GOAL OF THE EXERCISE: Repeat, line for line, the entries below from the first line to the line containing "(forall a, is_Some (nodes (head s)", counting both ends.
(Beginning of SUPPLIED MATERIAL)
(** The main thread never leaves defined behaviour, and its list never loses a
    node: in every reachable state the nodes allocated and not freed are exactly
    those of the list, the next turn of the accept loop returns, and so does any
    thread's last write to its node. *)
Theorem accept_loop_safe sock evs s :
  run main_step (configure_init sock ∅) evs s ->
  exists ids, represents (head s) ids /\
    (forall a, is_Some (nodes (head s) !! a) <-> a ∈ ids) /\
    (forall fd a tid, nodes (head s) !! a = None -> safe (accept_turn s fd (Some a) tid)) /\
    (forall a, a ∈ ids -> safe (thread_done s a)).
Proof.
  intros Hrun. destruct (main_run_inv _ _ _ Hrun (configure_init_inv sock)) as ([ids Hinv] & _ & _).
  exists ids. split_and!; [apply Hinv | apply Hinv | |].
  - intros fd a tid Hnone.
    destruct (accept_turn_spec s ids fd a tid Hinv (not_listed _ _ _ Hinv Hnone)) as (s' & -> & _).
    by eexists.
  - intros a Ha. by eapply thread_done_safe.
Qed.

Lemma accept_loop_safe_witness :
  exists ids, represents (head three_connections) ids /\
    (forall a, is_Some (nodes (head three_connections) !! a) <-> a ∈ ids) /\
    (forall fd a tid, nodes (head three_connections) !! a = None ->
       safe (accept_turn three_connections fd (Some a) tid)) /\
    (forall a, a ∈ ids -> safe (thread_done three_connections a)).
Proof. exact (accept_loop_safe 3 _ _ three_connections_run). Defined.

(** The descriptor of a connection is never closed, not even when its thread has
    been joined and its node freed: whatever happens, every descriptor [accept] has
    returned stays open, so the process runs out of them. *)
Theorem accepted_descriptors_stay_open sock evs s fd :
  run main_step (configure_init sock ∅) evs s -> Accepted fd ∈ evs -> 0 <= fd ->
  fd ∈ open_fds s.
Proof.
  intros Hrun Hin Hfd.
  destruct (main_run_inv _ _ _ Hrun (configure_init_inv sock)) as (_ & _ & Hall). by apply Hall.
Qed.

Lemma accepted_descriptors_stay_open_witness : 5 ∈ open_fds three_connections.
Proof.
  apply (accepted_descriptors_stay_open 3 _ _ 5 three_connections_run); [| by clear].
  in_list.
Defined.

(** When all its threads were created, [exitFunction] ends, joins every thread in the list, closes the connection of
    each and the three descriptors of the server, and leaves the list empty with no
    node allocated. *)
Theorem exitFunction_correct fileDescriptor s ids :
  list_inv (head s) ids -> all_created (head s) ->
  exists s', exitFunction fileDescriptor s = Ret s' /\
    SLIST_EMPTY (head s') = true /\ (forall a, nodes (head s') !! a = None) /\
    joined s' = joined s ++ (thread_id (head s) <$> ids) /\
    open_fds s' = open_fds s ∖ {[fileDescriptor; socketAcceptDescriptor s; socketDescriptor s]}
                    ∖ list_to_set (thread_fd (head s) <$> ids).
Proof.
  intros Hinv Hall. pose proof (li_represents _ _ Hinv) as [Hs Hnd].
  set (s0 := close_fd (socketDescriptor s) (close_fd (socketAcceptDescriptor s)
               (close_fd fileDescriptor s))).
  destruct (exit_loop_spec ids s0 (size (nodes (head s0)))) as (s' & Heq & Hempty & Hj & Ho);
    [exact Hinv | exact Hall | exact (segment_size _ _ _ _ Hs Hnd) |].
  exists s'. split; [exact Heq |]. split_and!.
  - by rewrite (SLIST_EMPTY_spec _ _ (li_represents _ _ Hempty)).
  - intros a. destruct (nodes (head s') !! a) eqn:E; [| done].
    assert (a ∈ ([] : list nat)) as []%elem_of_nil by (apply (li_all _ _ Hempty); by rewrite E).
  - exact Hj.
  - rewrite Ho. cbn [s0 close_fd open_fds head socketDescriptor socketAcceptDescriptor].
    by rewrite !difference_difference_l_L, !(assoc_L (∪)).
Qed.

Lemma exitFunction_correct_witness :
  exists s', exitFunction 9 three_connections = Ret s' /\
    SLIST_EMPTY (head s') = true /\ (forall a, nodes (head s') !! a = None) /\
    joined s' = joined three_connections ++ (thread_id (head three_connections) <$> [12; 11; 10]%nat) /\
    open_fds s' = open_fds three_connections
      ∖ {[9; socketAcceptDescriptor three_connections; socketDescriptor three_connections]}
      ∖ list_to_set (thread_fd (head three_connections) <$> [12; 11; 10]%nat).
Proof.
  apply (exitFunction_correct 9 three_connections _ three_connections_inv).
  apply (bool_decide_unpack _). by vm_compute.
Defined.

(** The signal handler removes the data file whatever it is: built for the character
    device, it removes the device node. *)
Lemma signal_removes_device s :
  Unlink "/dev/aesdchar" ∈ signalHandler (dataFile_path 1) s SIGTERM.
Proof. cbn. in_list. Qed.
(End of SUPPLIED MATERIAL)
OUTPUT OF THE EXERCISE:
(** The main thread never leaves defined behaviour, and its list never loses a
    node: in every reachable state the nodes allocated and not freed are exactly
    those of the list, the next turn of the accept loop returns, and so does any
    thread's last write to its node. *)
Theorem accept_loop_safe sock evs s :
  run main_step (configure_init sock ∅) evs s ->
  exists ids, represents (head s) ids /\
    (forall a, is_Some (nodes (head s) !! a) <-> a ∈ ids) /\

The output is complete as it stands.